What to do: For each line in the data that includes "completed", make a copy.
Segment Open
(* ===== verification/NetScoreboard.v ===== *)
(** The completion scoreboard and the release groups of [NetTransport]: the
    ring of entries implements a finite map from sequence numbers to
    submissions, from which a completed prefix is retired; a release is allowed
    exactly when every member of its group has completed without error. *)
From S2P Require Import Prelude Flagcx Arrays NetTransport.

(** ** The abstract scoreboard *)

(** A submission that is tracked and not yet retired. *)
Record live_entry := MkLive {
  le_context : flagcxNetSubmitContext;
  le_group : Z;
  le_done : option flagcxResult_t
}.

Definition entry_of (l : option live_entry) : flagcxNetCompletionEntry :=
  match l with
  | None => flagcxNetCompletionEntryReset
  | Some l =>
    MkCompletionEntry (le_context l) (le_group l) (default flagcxSuccess (le_done l))
      (if le_done l then FLAGCX_NET_COMPLETION_ENTRY_COMPLETE else FLAGCX_NET_COMPLETION_ENTRY_PENDING)
  end.

(** The ring [es] of [sb] holds the submissions [live], each at its sequence
    number modulo the capacity. *)
Record tracks (sb : flagcxNetCompletionScoreboard) (es : list flagcxNetCompletionEntry)
    (live : gmap Z live_entry) : Prop := {
  tk_cap : 0 < sb_capacity sb < U32_MOD;
  tk_len : sb_capacity sb <= Z.of_nat (length es);
  tk_next : 0 <= sb_nextSequence sb <= U64_MAX;
  tk_inFlight : sb_inFlight sb = Z.of_nat (size live);
  tk_live : forall s l, live !! s = Some l ->
    sb_nextSequence sb <= s < sb_nextSequence sb + sb_capacity sb /\ s < U64_MAX /\
    sc_sequence (le_context l) = s /\ sc_generation (le_context l) = sb_generation sb;
  tk_slots : forall s, sb_nextSequence sb <= s < sb_nextSequence sb + sb_capacity sb ->
    es !! Z.to_nat (s mod sb_capacity sb) = Some (entry_of (live !! s))
}.

(** Between calls no completed submission is first in line. *)
Definition board (sb : flagcxNetCompletionScoreboard) (live : gmap Z live_entry) : Prop :=
  exists es, sb_entries sb = Some es /\ tracks sb es live /\
    forall l, live !! sb_nextSequence sb = Some l -> le_done l = None.

(** The first [n] sequence numbers from [next] on are completed, the one after
    is not. *)
Definition retires (next : Z) (live : gmap Z live_entry) (n : nat) : Prop :=
  (forall i : Z, next <= i < next + Z.of_nat n -> exists l, live !! i = Some l /\ is_Some (le_done l)) /\
  (forall l, live !! (next + Z.of_nat n) = Some l -> le_done l = None).

(** What is left of [live] from [next] on. *)
Definition live_from (next : Z) (live : gmap Z live_entry) : gmap Z live_entry :=
  filter (fun p => next <= p.1) live.

(** ** Slots *)

Lemma slot_inj n c s s' : 0 < c -> n <= s < n + c -> n <= s' < n + c -> s mod c = s' mod c -> s = s'.
Proof.
  intros Hc Hs Hs' He.
  rewrite (Z.div_mod s c), (Z.div_mod s' c), He by lia. f_equal. f_equal.
  assert (Hd : (s' mod c) = (s mod c)) by lia.
  pose proof (Z.div_mod s c). pose proof (Z.div_mod s' c).
  assert (c * (s / c - s' / c) = s - s') by nia.
  assert (- c < s - s' < c) by lia. nia.
Qed.

Lemma slot_range s c : 0 < c -> 0 <= s mod c < c.
Proof. intros. by apply Z.mod_pos_bound. Qed.

(** Keys within a window of [c] numbers: at most [c] of them. *)
Lemma window_size {A} (m : gmap Z A) n c :
  0 <= c -> (forall s x, m !! s = Some x -> n <= s < n + c) -> Z.of_nat (size m) <= c.
Proof.
  intros Hc Hw.
  assert (Hsub : dom m ⊆ (list_to_set (seqZ n c) : gset Z)).
  { intros s [x Hx]%elem_of_dom. apply elem_of_list_to_set, elem_of_seqZ. by eapply Hw. }
  apply subseteq_size in Hsub. rewrite size_dom in Hsub.
  rewrite size_list_to_set in Hsub by apply NoDup_seqZ. rewrite length_seqZ in Hsub. lia.
Qed.

(** Only these fields matter. *)
Lemma tracks_cong sb sb' es live :
  tracks sb es live -> sb_capacity sb' = sb_capacity sb -> sb_nextSequence sb' = sb_nextSequence sb ->
  sb_inFlight sb' = sb_inFlight sb -> sb_generation sb' = sb_generation sb -> tracks sb' es live.
Proof. intros [] Hc Hn Hi Hg. constructor; rewrite ?Hc, ?Hn, ?Hi, ?Hg; done. Qed.

Section Tracks.
Context (sb : flagcxNetCompletionScoreboard) (es : list flagcxNetCompletionEntry) (live : gmap Z live_entry).
Hypothesis T : tracks sb es live.

Lemma tracks_slot s :
  sb_nextSequence sb <= s < sb_nextSequence sb + sb_capacity sb ->
  arr_get es (s mod sb_capacity sb) = Some (entry_of (live !! s)).
Proof.
  intros Hs. destruct T as [Tcap Tlen Tnext Tin Tlive Tslots]. pose proof (slot_range s (sb_capacity sb)).
  unfold arr_get. rewrite (proj2 (Z.leb_le _ _)) by lia. by apply Tslots.
Qed.

Lemma tracks_set s e :
  arr_set es (s mod sb_capacity sb) e = Some (<[Z.to_nat (s mod sb_capacity sb) := e]> es).
Proof.
  destruct T as [Tcap Tlen Tnext Tin Tlive Tslots]. pose proof (slot_range s (sb_capacity sb)).
  unfold arr_set. rewrite (proj2 (Z.leb_le _ _)), (proj2 (Z.ltb_lt _ _)) by lia. done.
Qed.

Lemma tracks_size : Z.of_nat (size live) <= sb_capacity sb.
Proof. destruct T as [Tcap Tlen Tnext Tin Tlive Tslots]. apply (window_size _ (sb_nextSequence sb)); [lia|]. intros s l Hl. by destruct (Tlive _ _ Hl). Qed.

(** A free slot has room for one more. *)
Lemma tracks_room s :
  sb_nextSequence sb <= s < sb_nextSequence sb + sb_capacity sb -> live !! s = None ->
  Z.of_nat (size live) < sb_capacity sb.
Proof.
  intros Hs Hn. destruct T as [Tcap Tlen Tnext Tin Tlive Tslots].
  assert (Z.of_nat (size (<[s := MkLive submit_context_zero 0 None]> live)) <= sb_capacity sb).
  { apply (window_size _ (sb_nextSequence sb)); [lia|]. intros s' l.
    destruct (decide (s' = s)) as [->|]; [lia|]. rewrite lookup_insert_ne by done. intros Hl. by destruct (Tlive _ _ Hl). }
  rewrite map_size_insert_None in H by done. lia.
Qed.

(** Overwriting the slot of a sequence number in the window. *)
Lemma slots_update s l' :
  sb_nextSequence sb <= s < sb_nextSequence sb + sb_capacity sb ->
  forall s', sb_nextSequence sb <= s' < sb_nextSequence sb + sb_capacity sb ->
  <[Z.to_nat (s mod sb_capacity sb) := entry_of l']> es !! Z.to_nat (s' mod sb_capacity sb) =
  Some (entry_of (partial_alter (fun _ => l') s live !! s')).
Proof.
  intros Hs s' Hs'. destruct T as [Tcap Tlen Tnext Tin Tlive Tslots].
  pose proof (slot_range s (sb_capacity sb)). pose proof (slot_range s' (sb_capacity sb)).
  destruct (decide (s' = s)) as [->|Hne].
  - rewrite list_lookup_insert_eq by lia. by rewrite lookup_partial_alter_eq.
  - rewrite list_lookup_insert_ne.
    + rewrite lookup_partial_alter_ne by done. by apply Tslots.
    + intros He. apply Hne. apply (slot_inj (sb_nextSequence sb) (sb_capacity sb)); lia.
Qed.

End Tracks.

(** ** Retiring *)

Lemma live_from_lookup next live s l :
  live_from next live !! s = Some l <-> live !! s = Some l /\ next <= s.
Proof. unfold live_from. rewrite map_lookup_filter_Some. done. Qed.

Lemma live_from_all next live : (forall s l, live !! s = Some l -> next <= s) -> live_from next live = live.
Proof.
  intros Hge. apply map_eq. intros s. destruct (live !! s) as [l|] eqn:Hl.
  - apply live_from_lookup. eauto.
  - apply eq_None_not_Some. intros [l Hl']. apply live_from_lookup in Hl' as [? _]. congruence.
Qed.

Lemma live_from_delete next live s : s < next -> live_from next (delete s live) = live_from next live.
Proof.
  intros Hs. apply map_eq. intros k. apply option_eq. intros l. rewrite !live_from_lookup, lookup_delete_Some.
  naive_solver lia.
Qed.

Lemma tracks_live_from sb es live : tracks sb es live -> live_from (sb_nextSequence sb) live = live.
Proof. intros T. apply live_from_all. intros s l Hl. destruct (tk_live _ _ _ T _ _ Hl). lia. Qed.

(** The scoreboard after retiring the submission first in line. *)
Lemma tracks_retire sb es live l :
  tracks sb es live -> live !! sb_nextSequence sb = Some l ->
  tracks (set_sb_nextSequence (sb_nextSequence sb +u64 1) (set_sb_inFlight (sb_inFlight sb -u32 1) sb))
    (<[Z.to_nat (sb_nextSequence sb mod sb_capacity sb) := flagcxNetCompletionEntryReset]> es)
    (delete (sb_nextSequence sb) live) /\
  sb_nextSequence sb +u64 1 = sb_nextSequence sb + 1.
Proof.
  intros T Hl. pose proof (tracks_size _ _ _ T) as Hsz. pose proof T as [Tcap Tlen Tnext Tin Tlive Tslots].
  destruct (Tlive _ _ Hl) as (Hw & Hmax & _).
  assert (Hd : size live = S (size (delete (sb_nextSequence sb) live))).
  { rewrite map_size_delete, Hl. cbn. enough (size live <> 0%nat) by lia.
    intros H0%map_size_empty_inv. subst. by rewrite lookup_empty in Hl. }
  assert (He : sb_nextSequence sb +u64 1 = sb_nextSequence sb + 1) by (rewrite Z.mod_small; lia).
  split; [|done]. constructor; cbn; rewrite ?He; try done; try lia.
  - by rewrite length_insert.
  - rewrite Tin, Hd, Z.mod_small; lia.
  - intros s l' [Hne Hl']%lookup_delete_Some. destruct (Tlive _ _ Hl') as (? & ? & ? & ?). split_and!; try done; lia.
  - intros s Hs. destruct (decide (s = sb_nextSequence sb + sb_capacity sb)) as [->|Hne].
    + rewrite <- Z.add_mod_idemp_r, Z.mod_same, Z.add_0_r by lia.
      pose proof (slot_range (sb_nextSequence sb) (sb_capacity sb)).
      rewrite list_lookup_insert_eq by lia. rewrite lookup_delete_ne by lia.
      destruct (live !! (sb_nextSequence sb + sb_capacity sb)) as [l'|] eqn:Hl'; [|done]. exfalso. destruct (Tlive _ _ Hl'). lia.
    + rewrite (slots_update sb es live T (sb_nextSequence sb) None) by lia. done.
Qed.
Segment Closed
Response to this task:
    submissions, from which a completed prefix is retired; a release is allowed
    exactly when every member of its group has completed without error. *)
(** Between calls no completed submission is first in line. *)
(** The first [n] sequence numbers from [next] on are completed, the one after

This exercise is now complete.